I’m a programmer new to CUDA, looking to use GPGPU in a certain embarrassingly parallel problem I’m working on. I recently found out that my crappy integrated Geforce 8200 chipset actually supports CUDA, so I installed drivers for it, hooked up a second display, installed the SDK and examples, and actually got the example apps to run on the hardware.
Next, I tried following a tutorial to get a simple floating point benchmark running. It’s a program I write and use all the time, in various languages, using different compilers and optimization techniques, to see what kind of performance each system offers. The program is a (slow and inaccurate) Monte Carlo method of calculating pi, which is heavily dependent on floating point performance. I love this problem for benchmarking because it’s easy to write, and embarrassingly parallel.

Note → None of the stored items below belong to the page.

(** * tradezero_api: a shallow embedding of [TradeZero] (src/tradezero_api/main.py)

    The class drives a browser.  Everything the methods read from the page is
    taken from a [World] (one field per element read, indexed by the position
    of the read inside its polling loop); everything they do to the page is
    appended to a trace of [action]s.  A method is a computation in the monad
    [M]: it ends with a returned Python value, a raised exception, or it is
    still inside an unbounded [while] loop when the fuel runs out.  The
    methods are taken with [log_info] and [debug_info] at their default,
    [False], and the elements with fixed ids are taken to be on the page.

    Python [float] is IEEE 754 binary64, which is Rocq's primitive [float];
    Python [int] is [Z]; Python [str] is [string], page texts being taken
    to be ASCII. *)

From Stdlib Require Import ZArith NArith List String Ascii Bool Lia Floats.
Import ListNotations.

Local Open Scope string_scope.
Local Open Scope list_scope.

(* ================================================================== *)
(** ** Python strings *)

Module PyStr.

Definition is_upper (c : ascii) : bool :=
  let n := nat_of_ascii c in (65 <=? n)%nat && (n <=? 90)%nat.

Definition is_lower (c : ascii) : bool :=
  let n := nat_of_ascii c in (97 <=? n)%nat && (n <=? 122)%nat.

Definition is_digit (c : ascii) : bool :=
  let n := nat_of_ascii c in (48 <=? n)%nat && (n <=? 57)%nat.

Definition upper_char (c : ascii) : ascii :=
  if is_lower c then ascii_of_nat (nat_of_ascii c - 32) else c.

Definition lower_char (c : ascii) : ascii :=
  if is_upper c then ascii_of_nat (nat_of_ascii c + 32) else c.

Fixpoint map_chars (f : ascii -> ascii) (s : string) : string :=
  match s with
  | EmptyString => EmptyString
  | String c s' => String (f c) (map_chars f s')
  end.

(** [str.upper()] and [str.lower()]. *)
Definition upper : string -> string := map_chars upper_char.
Definition lower : string -> string := map_chars lower_char.

(** [s.replace(old, '')] for a non-empty [old]: the occurrences of [old]
    are removed from left to right, without overlap.  [skip] counts the
    characters of a match that are still to be dropped. *)
Fixpoint remove_from (old : string) (skip : nat) (s : string) : string :=
  match s with
  | EmptyString => EmptyString
  | String c s' =>
      match skip with
      | S k => remove_from old k s'
      | O => if prefix old s
             then remove_from old (String.length old - 1) s'
             else String c (remove_from old 0 s')
      end
  end.

Definition remove (old s : string) : string := remove_from old 0 s.

Fixpoint all_digits (s : string) : bool :=
  match s with
  | EmptyString => true
  | String c s' => is_digit c && all_digits s'
  end.

(** [str.isdigit()]: at least one character, and all of them digits. *)
Definition isdigit (s : string) : bool :=
  match s with
  | EmptyString => false
  | _ => all_digits s
  end.

Definition digit_val (c : ascii) : N := N.of_nat (nat_of_ascii c - 48).

Fixpoint digits_acc (acc : N) (s : string) : N :=
  match s with
  | EmptyString => acc
  | String c s' => digits_acc (10 * acc + digit_val c) s'
  end.

(** The number a string of digits denotes.  [float(price)] of such a
    string is the binary64 nearest to it, which is zero exactly when the
    number is, and positive exactly when the number is: the two tests
    [float(price) == 0] and [float(price) > 0] of [load_symbol] are made
    on this number. *)
Definition digits_value (s : string) : N := digits_acc 0 s.

Fixpoint mem (x : string) (l : list string) : bool :=
  match l with
  | [] => false
  | y :: l' => (x =? y) || mem x l'
  end.

End PyStr.

(* ================================================================== *)
(** ** Python floats and integers *)

Module PyNum.

(** [a % 100 != 0] on integers: Python's [%] takes the sign of the
    divisor, as [Z.modulo] does. *)
Definition not_divisible_by_100 (a : Z) : bool := negb (a mod 100 =? 0)%Z.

So I wrote a version of this program using CUDA, and the API has been surprisingly easy to learn and use, I must say. However, I have run into a confusing problem. Whenever I run my application, the output from the GPU is always an array full of zeros. I’m not sure what I’m doing wrong here, and I would greatly appreciate the advice of people more experienced in this.
#include <iostream>
#include <stdio.h>
#include <cuda.h>
#include <ctime>
#include <cmath>
using namespace std;
__global__ void withinCircle(float* x, float* y, float* out, unsigned int num)
{
int idx = blockIdx.x * blockDim.x + threadIdx.x;
out[idx] = sqrt((x[idx] * x[idx]) + (y[idx] * y[idx]));
}
int main()
{
unsigned int iterations = 100000000;
srand(time(NULL));
// Host pointers
float *randomX, *randomY, *out;
// Device pointers
float *gRandomX, *gRandomY, *gOut;
randomX = new float[iterations];
randomY = new float[iterations];
out = new float[iterations];
cudaMalloc((void**) &gRandomX, iterations);
cudaMalloc((void**) &gRandomY, iterations);
cudaMalloc((void**) &gOut, iterations);
for(unsigned int i = 0; i < iterations; i++)
{
randomX[i] = (rand() / (float)RAND_MAX);
randomY[i] = (rand() / (float)RAND_MAX);
}
cout << "Finished generating random input." << endl;
cudaMemcpy(gRandomX, randomX, sizeof(float)*iterations, cudaMemcpyHostToDevice);
cudaMemcpy(gRandomY, randomY, sizeof(float)*iterations, cudaMemcpyHostToDevice);
cudaMemcpy(gOut, out, sizeof(float)*iterations, cudaMemcpyHostToDevice);
unsigned int blockSize = 4;
unsigned int numBlocks = iterations/blockSize + (iterations % blockSize == 0 ? 0 : 1);
withinCircle<<< numBlocks, blockSize >>>(gRandomX, gRandomY, gOut, iterations);
cudaThreadSynchronize();
cudaMemcpy(out, gOut, sizeof(float)*iterations, cudaMemcpyDeviceToHost);
unsigned int hits = 0;
for(int i = 0; i < iterations; i++)
{
cout << out[i] << endl;
hits += (out[i] <= 1.0f) ? 1 : 0;
}
delete [] randomX;
delete [] randomY;
delete [] out;
cudaFree(gRandomX);
cudaFree(gRandomY);
cudaFree(gOut);
cout << (iterations/(float)hits)*4 << endl;
return 0;
}
Cheers.
EDIT: Oops, just realized this might have been better off in a different forum. I’m closing this topic and moving it to the general CUDA discussion forum. Sorry for the mix up.